Stored data

___

(** The power for a boundary is in the table and brings the exponent in range. *)
Lemma cached_power_spec e :
  -1137 <= e <= 960 →
  let c := get_cached_power_for_binary_exponent e in
  accurate c = true ∧ -60 <= c_e c + e + 64 <= -32 ∧ -300 <= c_k c <= 324.
Proof.
  intros He. pose proof (all_from_spec _ _ _ e cached_range_all ltac:(lia)) as H. unfold cached_in_range in H.
  apply andb_prop in H as [[[Hi _]%andb_prop H1]%andb_prop H2]. apply Nat.ltb_lt in Hi. bool_to_prop.
  pose proof cached_powers_accurate as Ha. pose proof cached_exponents_small as Hk. rewrite forallb_forall in Ha, Hk.
  assert (Hin : In (get_cached_power_for_binary_exponent e) kCachedPowers) by (by apply nth_In).
  specialize (Ha _ Hin). specialize (Hk _ Hin). apply andb_prop in Hk as [Hk1 Hk2]. bool_to_prop.
  exact (conj Ha (conj (conj H1 H2) (conj Hk1 Hk2))).
Qed.

(** * Digit generation *)

Lemma decrement_last_snoc pre c : decrement_last (pre ++ [c]) = pre ++ [c - 1].
Proof.
  unfold decrement_last. rewrite length_app. cbn [length]. rewrite Nat.add_1_r. cbn [pred].
  induction pre as [|d pre IH]; cbn; [done|]. by f_equal.
Qed.

(** Rounding decrements the last digit while this stays above the lower bound,
    never to 0; its loop has ended by itself. *)
Lemma grisu2_round_spec fuel pre c dist delta rest ten :
  49 <= c <= 57 → 0 <= rest <= delta → 0 <= dist <= delta → delta < 2 ^ 64 → 0 < ten →
  delta < (c - 48) * ten + rest → c - 48 < Z.of_nat fuel →
  ∃ c', grisu2_round fuel (pre ++ [c]) dist delta rest ten = pre ++ [c'] ∧ 49 <= c' <= c ∧
        rest + (c - c') * ten <= delta ∧ closer dist delta (rest + (c - c') * ten) ten = false.
Proof.
  revert c rest. induction fuel as [|fuel IH]; intros c rest Hc Hr Hd Hdelta Ht Hn Hf; [lia|].
  cbn [grisu2_round]. destruct (closer dist delta rest ten) eqn:E.
  - assert (Hten : ten <= delta - rest).
    { unfold closer in E. apply andb_prop in E as [[_ E]%andb_prop _]. rewrite wrap_small in E by (unfold in_u; lia). by bool_to_prop. }
    assert (Hc1 : 49 <= c - 1) by nia. rewrite decrement_last_snoc, wrap_small by (unfold in_u; lia).
    destruct (IH (c - 1) (rest + ten)) as (c' & -> & Hc' & Hr' & Ho); [lia..|].
    exists c'. replace (rest + (c - c') * ten) with (rest + ten + (c - 1 - c') * ten) by lia. split_and!; [done|lia|lia|done|done].
  - exists c. rewrite Z.sub_diag, Z.mul_0_l, Z.add_0_r. split_and!; [done|lia|lia|lia|done].
Qed.

Abbreviation digit := (λ c : Z, 48 <= c <= 57).

(** The digits generated, [x] places before the decimal point: between the
    bounds [L] and [M], which are in units of [2^-q]. *)
Record generated (L M q : Z) (buf : text) (x : Z) : Prop := {
  gen_digits : Forall digit buf;
  gen_length : (1 <= length buf <= 17)%nat;
  gen_first : 49 <= hd 0 buf;
  gen_last : 49 <= List.last buf 0;
  gen_low : L * 10 ^ Z.max (- x) 0 <= value_of buf * 10 ^ Z.max x 0 * 2 ^ q;
  gen_high : value_of buf * 10 ^ Z.max x 0 * 2 ^ q <= M * 10 ^ Z.max (- x) 0;
  gen_place : -20 <= x <= 10
}.

Lemma digit_of_small d : 0 <= d <= 9 → digit_of d = 48 + d.
Proof. intros Hd. unfold digit_of. apply wrap_small. unfold in_u. lia. Qed.

Lemma hd_snoc (buf : text) c : hd 0 (buf ++ [c]) = match buf with [] => c | _ => hd 0 buf end.
Proof. by destruct buf. Qed.

Section digits.
Context (M delta dist q : Z).
Context (Hq : 32 <= q <= 60) (HM : 2 ^ q <= M < 2 ^ 64) (Hdelta : 0 < delta < M) (Hdist : 0 <= dist <= delta).
Context (Hprecise : M < 10 ^ 16 * delta).

Abbreviation one := (mkDiyfp (2 ^ q) (- q)).
Definition p2_of : Z := M mod 2 ^ q.

Lemma pow2q : 0 < 2 ^ q <= 2 ^ 60.
Proof. split; [apply Z.pow_pos_nonneg; lia|apply Z.pow_le_mono_r; lia]. Qed.

Lemma p2_range : 0 <= p2_of < 2 ^ q.
Proof. apply Z.mod_pos_bound, pow2q. Qed.

(** What is left of [M] behind the digits in [buf]. *)
Record behind (k : Z) (buf : text) (n p1 : Z) : Prop := {
  bh_digits : Forall digit buf;
  bh_count : Z.of_nat (length buf) + n = k;
  bh_first : match buf with [] => 10 ^ (n - 1) <= p1 | _ => 49 <= hd 0 buf end;
  bh_left : M = value_of buf * 10 ^ n * 2 ^ q + p1 * 2 ^ q + p2_of;
  bh_p1 : 0 <= p1 < 10 ^ n;
  bh_open : delta < p1 * 2 ^ q + p2_of
}.
Lemma dump_bytes_spec a i s e :
  esc_ok a e → Forall is_byte s →
  match unbuffered a (es_state e) (es_codepoint e) s with
  | Some t => ∃ e', dump_bytes a i s e = Done e' ∧ es_state e' = 0 ∧
                    es_out e' ++ es_buffer e' = es_out e ++ es_buffer e ++ t
  | None => (∃ err, dump_bytes a i s e = Raised err ∧ plain err) ∨ (∃ e', dump_bytes a i s e = Done e' ∧ es_state e' ≠ 0)
  end.
Proof.
  intros He Hs. revert i e He. induction Hs as [|b s Hb Hs IH]; intros i e He; cbn [unbuffered dump_bytes].
  - change UTF8_ACCEPT with 0. destruct (Z.eqb_spec (es_state e) 0); [|by right; eexists].
    exists e. by rewrite app_nil_r.
  - pose proof (dump_byte_spec a i b e He Hb) as H. destruct (decode _ _ b) as [st cp] eqn:E.
    destruct (st =? UTF8_REJECT) eqn:E1; [left; destruct H as (err & -> & Hp); by exists err|].
    destruct H as (e1 & -> & He1 & <- & <- & Ho). cbn [ebind]. specialize (IH (i + 1) e1 He1).
    destruct (es_state e1 =? UTF8_ACCEPT), (unbuffered a _ _ s) as [t|]; cbn [fmap option_fmap option_map]; try done;
      destruct IH as (e' & -> & Hst & Ho'); exists e'; (split; [done|]); (split; [done|]);
      rewrite Ho', app_assoc, Ho, <- !app_assoc; done.
Qed.

Lemma unbuffered_part a st cp bs st' cp' s :
  decode_part st cp bs = Some (st', cp') →
  unbuffered a st cp (bs ++ s) = app (if a then [] else bs) <$> unbuffered a st' cp' s.
Proof.
  revert st cp. induction bs as [|b bs IH]; intros st cp; cbn [decode_part app unbuffered].
  - intros [= -> ->]. assert (Hid : ∀ o : option text, o = app (if a then [] else []) <$> o) by (intros [?|]; by destruct a).
    apply Hid.
  - destruct (decode st cp b) as [st1 cp1]. destruct (st1 =? UTF8_ACCEPT), (st1 =? UTF8_REJECT); try done. cbn [orb].
    intros H. rewrite (IH _ _ H). destruct (unbuffered a st' cp' s); [|done]. by destruct a.
Qed.
(** One turn of the loop of [sax_parse_internal]: the switch over the last
    token, or the evaluation of the state after a value. *)
Definition parse_step (p : Parser) : Parser :=
  match p with
  | AtValue t input stack =>
      match t with
      | begin_object =>
          match scan input with
          | (end_object, input) => AtState (JObj []) input stack
          | (t, input) => parse_key t input [] stack
          end
      | begin_array =>
          match scan input with
          | (end_array, input) => AtState (JArr []) input stack
          | (t, input) => AtValue t input (InArray [] :: stack)
          end
      | value_float d => if is_finite d then AtState (JFloat d) input stack else Failed
      | literal_false => AtState (JBool false) input stack
      | literal_true => AtState (JBool true) input stack
      | literal_null => AtState JNull input stack
      | value_number z => AtState (JInt z) input stack
      | value_string s => AtState (JStr s) input stack
      | _ => Failed
      end
  | AtState v input [] => Parsed v input
  | AtState v input (f :: stack) =>
      match handle_value v f, scan input with
      | InArray l, (value_separator, input) => let '(t, input) := scan input in AtValue t input (InArray l :: stack)
      | InArray l, (end_array, input) => AtState (JArr l) input stack
      | InObject l _, (value_separator, input) => let '(t, input) := scan input in parse_key t input l stack
      | InObject l _, (end_object, input) => AtState (JObj l) input stack
      | _, _ => Failed
      end
  | Parsed _ _ | Failed => p
  end.

Fixpoint parse_loop (fuel : nat) (p : Parser) : option Parser :=
  match p with
  | Parsed _ _ | Failed => Some p
  | _ => match fuel with O => None | S f => parse_loop f (parse_step p) end
  end.

(** Each turn reads a byte or completes a value. *)
Definition parse_fuel (input : text) : nat := 2 * length input + 2.

(** [parser::parse]; in the strict mode nothing may follow the value. *)
Definition parse (strict : bool) (input : text) : option json :=
  match skip_bom input with
  | None => None
  | Some input =>
      let '(t, rest) := scan input in
      match parse_loop (parse_fuel input) (AtValue t rest []) with
      | Some (Parsed v rest) =>
          if strict then match scan rest with (end_of_input, _) => Some v | _ => None end
          else Some v
      | _ => None
      end
  end.

(** * Progress *)

Lemma get_codepoint_length i z r : get_codepoint i = Some (z, r) → (length r < length i)%nat.
Proof.
  unfold get_codepoint. destruct i as [|c1 [|c2 [|c3 [|c4 i]]]]; try done.
  destruct (hex_value c1), (hex_value c2), (hex_value c3), (hex_value c4); try done. intros [= _ <-]. cbn. lia.
Qed.

Lemma next_byte_in_range_length rs i bs r : next_byte_in_range rs i = Some (bs, r) → i = bs ++ r.
Proof.
  revert i bs. induction rs as [|[lo hi] rs IH]; intros i bs; cbn; [by intros [= <- <-]|].
  destruct i as [|b i]; [done|]. destruct (_ && _); [|done].
  destruct (next_byte_in_range rs i) as [[bs' r']|] eqn:E; [|done]. intros [= <- <-]. by rewrite (IH _ _ E).
Qed.

Lemma scan_escape_length i bs r : scan_escape i = Some (bs, r) → (length r < length i)%nat.
Proof.
  unfold scan_escape. destruct i as [|c i]; [done|].
  repeat match goal with |- context [if c =? ?k then _ else _] => destruct (c =? k); [intros [= _ <-]; cbn; lia|] end.
  destruct (c =? 117); [|done]. destruct (get_codepoint i) as [[z r1]|] eqn:E; [|done].
  apply get_codepoint_length in E. destruct (_ && _).
  - destruct r1 as [|b [|u r1]]; try done. destruct (_ && _); [|done].
    destruct (get_codepoint r1) as [[z2 r2]|] eqn:E2; [|done]. apply get_codepoint_length in E2.
    destruct (_ && _); [|done]. intros [= _ <-]. cbn in *. lia.
  - destruct (_ && _); [done|]. intros [= _ <-]. cbn. lia.
Qed.

Lemma scan_char_length i bs r : scan_char i = Some (bs, r) → (length r < length i)%nat.
Proof.
  unfold scan_char. destruct i as [|c i]; [done|]. destruct (c =? 92).
  - intros H%scan_escape_length. cbn. lia.
  - destruct (byte_ranges c) as [rs|]; [|done]. destruct (next_byte_in_range rs i) as [[bs' r']|] eqn:E; [|done].
    intros [= _ <-]. apply next_byte_in_range_length in E as ->. cbn. rewrite length_app. lia.
Qed.

Lemma scan_string_token f i t r :
  scan_string f i = (t, r) → t = parse_error ∨ ∃ s, t = value_string s ∧ (length r < length i)%nat.
Proof.
  revert i t r. induction f as [|f IH]; intros i t r; cbn [scan_string]; [intros [= <- _]; by left|].
  destruct i as [|c i]; [intros [= <- _]; by left|]. destruct (c =? 34).
  { intros [= <- <-]. right. eexists. split; [done|]. cbn. lia. }
  destruct (scan_char (c :: i)) as [[bs r1]|] eqn:E; [|intros [= <- _]; by left].
  apply scan_char_length in E. destruct (scan_string f r1) as [t1 r2] eqn:E1.
  destruct (IH _ _ _ E1) as [->|(s & -> & Hl)]; [intros [= <- _]; by left|].
  intros [= <- <-]. right. eexists. split; [done|]. lia.
Qed.

Lemma scan_number_from_split st ty i buffer ty' r :
  scan_number_from st ty i = Some (buffer, ty', r) → i = buffer ++ r.
Proof.
  revert st ty buffer. induction i as [|c i IH]; intros st ty buffer; cbn [scan_number_from].
  - destruct (number_next st eof) as [[?|]|]; try done. by intros [= <- _ <-].
  - destruct (number_next st c) as [[st'|]|]; [|by intros [= <- _ <-]|done].
    destruct (scan_number_from st' _ i) as [[[b t] r']|] eqn:E; [|done]. intros [= <- <- <-].
    by rewrite (IH _ _ _ E).
Qed.

Definition stops_parser (t : token) : Prop := t = end_of_input ∨ t = parse_error.

Lemma skip_whitespace_length i : (length (skip_whitespace i) <= length i)%nat.
Proof. unfold skip_whitespace. induction i as [|c i IH]; cbn; [done|]. destruct (is_blank c); cbn; lia. Qed.

(** Every token but the last one and an error takes a byte from the input. *)
Lemma scan_progress i t r : scan i = (t, r) → stops_parser t ∨ (length r < length i)%nat.
Proof.
  intros H. unfold scan in H. pose proof (skip_whitespace_length i) as Hw.
  destruct (skip_whitespace i) as [|c rest]; [injection H as <- <-; left; by left|]. cbn [length] in Hw.
  repeat match goal with
  | H : (if c =? ?k then (?t, rest) else _) = _ |- _ =>
      destruct (c =? k); [injection H as <- <-; first [by (right; lia)|left; by left]|]
  | H : (if c =? ?k then scan_literal _ _ _ else _) = _ |- _ =>
      destruct (c =? k);
        [unfold scan_literal in H; destruct (prefixb _ rest); injection H as <- <-;
         [right; rewrite length_drop; lia|left; by right]|]
  end.
  destruct (c =? 34).
  { destruct (scan_string_token _ _ _ _ H) as [->|(s & -> & Hl)]; [left; by right|right; lia]. }
  destruct (_ || _).
  { unfold scan_number in H. destruct (scan_number_from _ _ rest) as [[[b ty] r']|] eqn:E;
      injection H as <- <-; [|left; by right].
    apply scan_number_from_split in E as ->. right. rewrite length_app in Hw. lia. }
  destruct (c =? 0); injection H as <- <-; left; [by left|by right].
Qed.

Definition turns (p : Parser) : nat :=
  match p with
  | AtValue end_of_input _ _ | AtValue parse_error _ _ => 1
  | AtValue _ i _ => 2 * length i + 2
  | AtState _ i _ => 2 * length i + 1
  | Parsed _ _ | Failed => 0
  end.

Lemma turns_value t i st : (turns (AtValue t i st) <= 2 * length i + 2)%nat.
Proof. destruct t; cbn; lia. Qed.

Lemma turns_scanned i t r st : scan i = (t, r) → (turns (AtValue t r st) <= 2 * length i)%nat ∨ stops_parser t.
Proof.
  intros H. destruct (scan_progress i t r H) as [|Hl]; [by right|]. left.
  pose proof (turns_value t r st). lia.
Qed.

Lemma turns_key t i l st : (turns (parse_key t i l st) <= 2 * length i)%nat.
Proof.
  unfold parse_key. destruct t; cbn [turns]; try lia. destruct (scan i) as [t1 i1] eqn:E1.
  destruct (scan_progress _ _ _ E1) as [Hs|Hl]; [destruct Hs as [->| ->]; cbn; lia|].
  destruct t1; cbn [turns]; try lia. destruct (scan i1) as [t2 i2] eqn:E2.
  destruct (turns_scanned _ _ _ (InObject l s :: st) E2) as [H|[->| ->]]; [lia|cbn [turns]; lia..].
Qed.

Lemma parse_step_turns p : turns p ≠ 0%nat → (turns (parse_step p) < turns p)%nat.
Proof.
  destruct p as [t i st|v i st| |]; try done; intros _.
  - destruct t as [| | | | | | | | |s|z|d| |]; cbn [parse_step turns]; try lia.
    3: { destruct (is_finite d); cbn; lia. }
    + destruct (scan i) as [t1 i1] eqn:E. destruct (scan_progress _ _ _ E) as [Hs|Hl].
      * destruct Hs as [->| ->]; cbn; lia.
      * pose proof (turns_value t1 i1 (InArray [] :: st)). destruct t1; cbn [turns] in *; lia.
    + destruct (scan i) as [t1 i1] eqn:E. destruct (scan_progress _ _ _ E) as [Hs|Hl].
      * destruct Hs as [->| ->]; cbn; lia.
      * pose proof (turns_key t1 i1 [] st). destruct t1; cbn [turns] in *; lia.
  - destruct st as [|f st]; cbn [parse_step turns]; [lia|].
    destruct (scan i) as [t1 i1] eqn:E. destruct (scan_progress _ _ _ E) as [Hs|Hl].
    { destruct Hs as [->| ->]; destruct (handle_value v f); cbn; lia. }
    destruct (handle_value v f) as [l|l key], t1; cbn [turns]; try lia.
    + destruct (scan i1) as [t2 i2] eqn:E2. pose proof (turns_scanned _ _ _ (InArray l :: st) E2) as [H|[->| ->]];
        [lia|cbn [turns]; lia..].
    + destruct (scan i1) as [t2 i2] eqn:E2. pose proof (turns_key t2 i2 l st).
      destruct (scan_progress _ _ _ E2) as [[->| ->]|Hl2]; cbn; lia.
Qed.

Lemma parse_loop_ends f p : (turns p <= f)%nat → is_Some (parse_loop f p).
Proof.
  revert p. induction f as [|f IH]; intros p Hf.
  - destruct p as [t i st|v i st| |]; try (by eexists); exfalso; [destruct t; cbn in Hf; lia|cbn in Hf; lia].
  - destruct p as [t i st|v i st| |]; try (by eexists); cbn [parse_loop].
    + apply IH. assert (turns (AtValue t i st) ≠ 0%nat) by (destruct t; cbn; lia).
      pose proof (parse_step_turns (AtValue t i st)). lia.
    + apply IH. pose proof (parse_step_turns (AtState v i st)). cbn [turns] in *. lia.
Qed.

(** The turns of the loop, as a relation. *)
Definition parse_steps : Parser → Parser → Prop := rtc (λ p p', p' = parse_step p).

Lemma parse_loop_steps f p q : parse_loop f p = Some q → parse_steps p q.
Proof.
  revert p. induction f as [|f IH]; intros p; cbn [parse_loop].
  - destruct p; try done; intros [= <-]; apply rtc_refl.
  - destruct p as [t i st|v i st| |]; try (intros [= <-]; apply rtc_refl);
      intros H%IH; by eapply rtc_l.
Qed.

___

EXERCISE
Exactly the lines from the start of the entries through the one bearing "delta < (c - 48)" are to be output, with both ends included.

OUTPUT OF THE TASK
(** The power for a boundary is in the table and brings the exponent in range. *)
Lemma cached_power_spec e :
  -1137 <= e <= 960 →
  let c := get_cached_power_for_binary_exponent e in
  accurate c = true ∧ -60 <= c_e c + e + 64 <= -32 ∧ -300 <= c_k c <= 324.
Proof.
  intros He. pose proof (all_from_spec _ _ _ e cached_range_all ltac:(lia)) as H. unfold cached_in_range in H.
  apply andb_prop in H as [[[Hi _]%andb_prop H1]%andb_prop H2]. apply Nat.ltb_lt in Hi. bool_to_prop.
  pose proof cached_powers_accurate as Ha. pose proof cached_exponents_small as Hk. rewrite forallb_forall in Ha, Hk.
  assert (Hin : In (get_cached_power_for_binary_exponent e) kCachedPowers) by (by apply nth_In).
  specialize (Ha _ Hin). specialize (Hk _ Hin). apply andb_prop in Hk as [Hk1 Hk2]. bool_to_prop.
  exact (conj Ha (conj (conj H1 H2) (conj Hk1 Hk2))).
Qed.

(** * Digit generation *)

Lemma decrement_last_snoc pre c : decrement_last (pre ++ [c]) = pre ++ [c - 1].
Proof.
  unfold decrement_last. rewrite length_app. cbn [length]. rewrite Nat.add_1_r. cbn [pred].
  induction pre as [|d pre IH]; cbn; [done|]. by f_equal.
Qed.

(** Rounding decrements the last digit while this stays above the lower bound,
    never to 0; its loop has ended by itself. *)
Lemma grisu2_round_spec fuel pre c dist delta rest ten :
  49 <= c <= 57 → 0 <= rest <= delta → 0 <= dist <= delta → delta < 2 ^ 64 → 0 < ten →
  delta < (c - 48) * ten + rest → c - 48 < Z.of_nat fuel →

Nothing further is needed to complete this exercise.